Lemma store_copies_registers_to_memory_witness :
  exists e',
    tick 0 demo_store = Val tt e' /\
    (forall j, 0 <= j <= 1 ->
       Py.getitem (mem e') (0x300 + j) = Py.getitem (regs demo_store) j) /\
    (forall a, 0 <= a < 4096 -> ~ 0x300 <= a <= 0x300 + 1 ->
       Py.getitem (mem e') a = Py.getitem (mem demo_store) a) /\
    regs e' = regs demo_store /\
    i_reg e' = 0x302.
Proof.
  apply (store_copies_registers_to_memory 0 demo_store 0xF155).
  - apply machine_okb_sound. vm_compute. reflexivity.
  - vm_compute. reflexivity.
  - vm_compute. reflexivity.
  - vm_compute. reflexivity.
  - vm_compute. discriminate.
Defined.

(** X12: Fx65 copies the cells I..I+x to V0..Vx and changes no other
    register; memory stays; I moves as for Fx55. *)
Theorem load_copies_memory_to_registers rnd e w :
  machine_ok e ->
  fetch e = Val w e ->
  Z.land w 0xF000 = 0xF000 ->
  Z.land w 0x00FF = 0x65 ->
  i_reg e + Z.shiftr (Z.land w 0x0F00) 8 <= 4095 ->
  exists e',
    tick rnd e = Val tt e' /\
    (forall j, 0 <= j <= Z.shiftr (Z.land w 0x0F00) 8 ->
       Py.getitem (regs e') j = Py.getitem (mem e) (i_reg e + j)) /\
    (forall j, Z.shiftr (Z.land w 0x0F00) 8 < j < 16 ->
       Py.getitem (regs e') j = Py.getitem (regs e) j) /\
    mem e' = mem e /\
    i_reg e' =
      (if QUIRK_memory (quirks e)
       then (i_reg e + Z.shiftr (Z.land w 0x0F00) 8 + 1) mod 4096
       else i_reg e).
Proof.
  intros Hok Hf Hfam Hlow HI.
  pose proof (nibble_x_range w) as Hx.
  set (x := Z.shiftr (Z.land w 0x0F00) 8) in *.
  pose proof (ok_mem_len e Hok) as Lm. pose proof (ok_regs_len e Hok) as Lr.
  pose proof (ok_i_reg e Hok) as Hi.
  by_run.
  apply (runs_tick _ _ _ _ Hf). fold x. unfold dispatch. rewrite Hfam.
  cbv iota beta. unfold op_F. rewrite Hlow. cbv iota beta.
  apply runs_bind. unfold load_regs, Py.range.
  eapply runs_weaken.
  { apply (load_loop (Z.to_nat (x + 1)) 0 (with_pc (pc e + 2) e)); proj;
      try assumption; lia. }
  cbv beta. intros _ e1 (r' & -> & Lr' & Hr'). proj.
  unfold advance_i. run.
  assert (A : forall j, 0 <= j <= x ->
                Py.getitem r' j = Py.getitem (mem e) (i_reg e + j)).
  { intros j Hj. rewrite Hr' by lia.
    destruct (Z.leb_spec (Z.of_nat 0) j); [|lia].
    destruct (Z.ltb_spec j (Z.of_nat (0 + Z.to_nat (x + 1)))); [|lia].
    reflexivity. }
  assert (B : forall j, x < j < 16 -> Py.getitem r' j = Py.getitem (regs e) j).
  { intros j Hj. rewrite Hr' by lia.
    destruct (Z.leb_spec (Z.of_nat 0) j);
      destruct (Z.ltb_spec j (Z.of_nat (0 + Z.to_nat (x + 1))));
      cbn [andb]; try reflexivity; lia. }
  proj. destruct (QUIRK_memory (quirks e)); run; cbn [after]; proj;
    repeat apply conj; try assumption; try reflexivity.
  rewrite mask_address. f_equal. lia.
Qed.

Lemma load_copies_memory_to_registers_witness :
  exists e',
    tick 0 demo_load = Val tt e' /\
    (forall j, 0 <= j <= 1 ->
       Py.getitem (regs e') j = Py.getitem (mem demo_load) (0x202 + j)) /\
    (forall j, 1 < j < 16 ->
       Py.getitem (regs e') j = Py.getitem (regs demo_load) j) /\
    mem e' = mem demo_load /\
    i_reg e' = 0x204.
Proof.
  apply (load_copies_memory_to_registers 0 demo_load 0xF165).
  - apply machine_okb_sound. vm_compute. reflexivity.
  - vm_compute. reflexivity.
  - vm_compute. reflexivity.
  - vm_compute. reflexivity.
  - vm_compute. discriminate.
Defined.

(** ** Waiting, skipping and running off the end *)

Lemma ticks_fixed rnd e n : tick rnd e = Val tt e -> ticks n rnd e = Val tt e.
Proof.
  intros H. induction n as [|n IH]; [reflexivity|].
  cbn [ticks]. now rewrite (bind_val _ _ _ _ _ H).
Qed.
(** C3, as amended: a run of [performPlayback] that a newer play request
    has overtaken is not cancelled.  When its timer fires or its load fails
    it records an error for its own id and counts a retry; when it ends it
    clears the play intent.  It never touches the error entry or the retry
    count of another id, and it never makes an item the currently playing
    one: whatever item is current after it was current before.  A run that
    ends without failure records nothing and leaves the current item. *)
Theorem superseded_attempt_effects (a : Attempt) (o : LoadOutcome)
    (s : ForYou) (other : string) :
  other ≠ a_videoId a →
  (videoErrors (performPlayback_timeout a s) !! a_videoId a
     = Some {| message := "Video loading timed out." |}
   ∧ retryAttempts (performPlayback_timeout a s) !! a_videoId a
     = Some (JS.plus1 (JS.orZero (retryAttempts s) (a_videoId a))))
  ∧ (∀ m, settleFails o = Some m →
       videoErrors (performPlayback_settle a o s) !! a_videoId a
         = Some (recorded m)
       ∧ retryAttempts (performPlayback_settle a o s) !! a_videoId a
         = Some (JS.plus1 (JS.orZero (retryAttempts s) (a_videoId a))))
  ∧ (settleFails o = None →
       videoErrors (performPlayback_settle a o s) = videoErrors s
       ∧ retryAttempts (performPlayback_settle a o s) = retryAttempts s
       ∧ currentlyPlaying (performPlayback_settle a o s) = currentlyPlaying s)
  ∧ (videoErrors (performPlayback_timeout a s) !! other = videoErrors s !! other
     ∧ retryAttempts (performPlayback_timeout a s) !! other
       = retryAttempts s !! other
     ∧ videoErrors (performPlayback_settle a o s) !! other
       = videoErrors s !! other
     ∧ retryAttempts (performPlayback_settle a o s) !! other
       = retryAttempts s !! other)
  ∧ (∀ x, currentlyPlaying (performPlayback_timeout a s) = Some x →
          currentlyPlaying s = Some x)
  ∧ (∀ x, currentlyPlaying (performPlayback_settle a o s) = Some x →
          currentlyPlaying s = Some x)
  ∧ videoToPlayIntent (performPlayback_settle a o s) = None
  ∧ videoToPlayIntent (performPlayback_timeout a s)
    = (if bool_decide (videoToPlayIntent (a_render a) = Some (a_videoId a))
       then None else videoToPlayIntent s).
Proof.
  intros Hother. unfold performPlayback_timeout.
  rewrite !handleVideoError_videoErrors, !handleVideoError_retryAttempts,
    handleVideoError_currentlyPlaying, handleVideoError_videoToPlayIntent,
    performPlayback_settle_videoErrors,
    performPlayback_settle_retryAttempts,
    performPlayback_settle_currentlyPlaying.
  split_and!.
  - by rewrite lookup_insert_eq.
  - by rewrite lookup_insert_eq.
  - intros m ->. by rewrite !lookup_insert_eq.
  - by intros ->.
  - by rewrite lookup_insert_ne.
  - by rewrite lookup_insert_ne.
  - destruct (settleFails o); [by rewrite lookup_insert_ne | done].
  - destruct (settleFails o); [by rewrite lookup_insert_ne | done].
  - intros x. by case_bool_decide.
  - intros x. destruct (settleFails o); [by case_bool_decide|done].
  - reflexivity.
  - reflexivity.
Qed.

####################

-- Work instruction --
Taking the entries above, write out exactly each line from the one holding "Py.getitem (mem e') (0x300" to the one holding "set (x := Z.shiftr", both included, and stop there.

-- Task result --
       Py.getitem (mem e') (0x300 + j) = Py.getitem (regs demo_store) j) /\
    (forall a, 0 <= a < 4096 -> ~ 0x300 <= a <= 0x300 + 1 ->
       Py.getitem (mem e') a = Py.getitem (mem demo_store) a) /\
    regs e' = regs demo_store /\
    i_reg e' = 0x302.
Proof.
  apply (store_copies_registers_to_memory 0 demo_store 0xF155).
  - apply machine_okb_sound. vm_compute. reflexivity.
  - vm_compute. reflexivity.
  - vm_compute. reflexivity.
  - vm_compute. reflexivity.
  - vm_compute. discriminate.
Defined.

(** X12: Fx65 copies the cells I..I+x to V0..Vx and changes no other
    register; memory stays; I moves as for Fx55. *)
Theorem load_copies_memory_to_registers rnd e w :
  machine_ok e ->
  fetch e = Val w e ->
  Z.land w 0xF000 = 0xF000 ->
  Z.land w 0x00FF = 0x65 ->
  i_reg e + Z.shiftr (Z.land w 0x0F00) 8 <= 4095 ->
  exists e',
    tick rnd e = Val tt e' /\
    (forall j, 0 <= j <= Z.shiftr (Z.land w 0x0F00) 8 ->
       Py.getitem (regs e') j = Py.getitem (mem e) (i_reg e + j)) /\
    (forall j, Z.shiftr (Z.land w 0x0F00) 8 < j < 16 ->
       Py.getitem (regs e') j = Py.getitem (regs e) j) /\
    mem e' = mem e /\
    i_reg e' =
      (if QUIRK_memory (quirks e)
       then (i_reg e + Z.shiftr (Z.land w 0x0F00) 8 + 1) mod 4096
       else i_reg e).
Proof.
  intros Hok Hf Hfam Hlow HI.
  pose proof (nibble_x_range w) as Hx.
  set (x := Z.shiftr (Z.land w 0x0F00) 8) in *.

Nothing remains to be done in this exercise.